Investors experienced a significant shift in the U.S. equities market on Thursday, with the Russell 2000 surging by approximately 3.5% while the S & P 500 saw a decline of nearly 1%. This divergence has sparked discussions on whether this is merely a case of -taking within the Magnificent 7 or if it signals the end of the megacap secular trend. The small-cap index has historically lagged behind the megacap-dominated S & P 500, but the current scenario presents an opportunity to consider owning the iShares Russell 2000 ETF.

The recent cooler-than-expected June consumer inflation report, as indicated by the Consumer Price Index (CPI), has seemingly favored small-cap stocks. This development suggests that the Federal Reserve might initiate an interest rate cut in September. Thursday marked only the second instance since 1979 when the Russell 2000 recorded a more than 3% gain while the S & P 500 registered a decline. While one day does not establish a definitive trend, such a significant disparity hints at the for smaller capitalization companies with higher interest rate sensitivity to make gains.

Implementing the Trade

To capitalize on the current market dynamics, an investor could consider the IWM 8/30/2024 $213 put for $5.40 and simultaneously buying the 8/30/2024 $215 call for $5.65. This strategic spread trade would incur a cost of $0.25 or $25 per one lot. By executing this trade when the IWM is trading around $213, investors can establish a view at minimal to zero cost.

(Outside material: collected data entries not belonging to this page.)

Lemma key_message o n data : confirm_message o n = Ok data <-> key_ok (otype o) (oentity o) = true /\ data = wire_key (otype o) (oentity o) ++ integer n.
Proof.
  unfold confirm_message. split.
  - intros (key & [Hk ->]%encode_key_ok & H)%bind_ok. split; [done|congruence].
  - intros [Hk ->]. by rewrite (proj2 (encode_key_ok _ _ _) (conj Hk eq_refl)).
Qed.

(** A handler that finishes, or confirms a ticket. *)
Lemma confirm_effect o n data t s : is_done o s = false -> slots s -> aimed s o ->
  op_effect s o (confirm o n data t s).1 (confirm o n data t s).2 /\ forall w, waits (confirm o n data t s).2 = [(o, w)] -> w = wait_rpc (Confirming n).
Proof. intros Hd Hs (_ & e & He & _). apply send_op; [done|done|by eapply lookup_lt_Some]. Qed.

Lemma finish_any (P : waiting -> Prop) o r s s' out : finish o r s = (s', out) -> op_effect s o s' out /\ forall w, waits out = [(o, w)] -> P w.
Proof. intros H. pose proof (finish_op o r s) as He. rewrite H in He. split; [done|]. unfold finish in H. destruct (is_done o s); by injection H as <- <-. Qed.

Lemma probe_effect o r resident accepted s s' out : probe_replied o r resident accepted s = (s', out) ->
  op_effect s o s' out /\ forall w, waits out = [(o, w)] -> vouches o r = [oid o] /\ (w = wait_handoff \/ w = wait_location).
Proof.
  unfold probe_replied. destruct (_ || _) eqn:E1; [intros [= <- <-]; split; [apply oe_none, stop_or_done, E1|done]|].
  apply orb_false_iff in E1 as [_ Hd]. unfold vouches. destruct (bool_decide _); cbn [negb andb]; [|apply finish_any]. destruct (bytes_eqb _ _); cbn [negb]; [|apply finish_any].
  unfold release. destruct resident; [intros [= <- <-]|destruct accepted; [intros [= <- <-]|apply finish_any]].
  - split; [by apply (oe_wait _ _ wait_handoff)|]. intros w [= <-]. auto.
  - split; [by apply (oe_wait _ _ wait_location)|]. intros w [= <-]. auto.
Qed.

Lemma handoff_effect o r t s s' out : slots s -> aimed s o -> handed_off o r t s = (s', out) ->
  op_effect s o s' out /\ forall w, waits out = [(o, w)] -> exists n, w = wait_rpc (Confirming n) /\ n <> 0 /\ handoff_ticket o r = [(oid o, n)].
Proof.
  intros Hs Ha. unfold handed_off. destruct (_ || _) eqn:E1; [intros [= <- <-]; split; [apply oe_none, stop_or_done, E1|done]|].
  apply orb_false_iff in E1 as [_ Hd]. unfold handoff_ticket.
  destruct (bool_decide_reflect (rstatus r = ok)) as [->|]; cbn [negb]; [|apply finish_any].
  destruct (read_integer (rdata r)) as [[n rest]|]; [|apply finish_any]. destruct (negb (is_empty rest) || (n =? 0)) eqn:E2; [apply finish_any|].
  destruct (confirm_message o n) as [data|]; [|apply finish_any]. intros H. destruct (confirm_effect o n data t s Hd Hs Ha) as [C1 C2]. rewrite H in C1, C2.
  split; [done|]. intros w Hw. exists n. apply orb_false_iff in E2 as [E2 E3%N.eqb_neq]. apply negb_false_iff in E2. destruct rest; [|done]. split; [by apply C2|done].
Qed.

Lemma released_effect o l t s s' out : slots s -> aimed s o -> key_ok (otype o) (oentity o) = true -> released o l t s = (s', out) ->
  op_effect s o s' out /\ forall w, waits out = [(o, w)] -> exists n, w = wait_rpc (Confirming n) /\ n <> 0 /\ stored_ticket o l = [(oid o, n)].
Proof.
  intros Hs Ha Hk. unfold released. destruct (_ || _) eqn:E1; [intros [= <- <-]; split; [apply oe_none, stop_or_done, E1|done]|].
  apply orb_false_iff in E1 as [_ Hd]. unfold stored_ticket. destruct l as [[l|]|]; [|apply finish_any|apply finish_any]. destruct (bytes_eqb _ _); cbn [negb orb]; [|apply finish_any].
  destruct (N.eqb_spec (location_transfer_id l) 0); [apply finish_any|]. rewrite (proj2 (key_message _ _ _) (conj Hk eq_refl)).
  intros H. destruct (confirm_effect o (location_transfer_id l) (wire_key (otype o) (oentity o) ++ integer (location_transfer_id l)) t s Hd Hs Ha) as [C1 C2].
  rewrite H in C1, C2. split; [done|]. intros w Hw. exists (location_transfer_id l). split; [by apply C2|done].
Qed.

However, it is essential to acknowledge the associated risk of holding the underlying asset.

Risk and Reward

Selling a risk reversal, as described above, presents traders with an opportunity to offset the cost of owning an upside call through the premium collected from selling a put. Ideally, the put premium would completely cover the cost of the call, which aims to capture potential upward movements in the market. In the event that the IWM does not experience the anticipated rise, investors must be prepared to hold onto the asset for a more extended period. The concept of mean reversion further supports the case for considering small-cap investments at this juncture.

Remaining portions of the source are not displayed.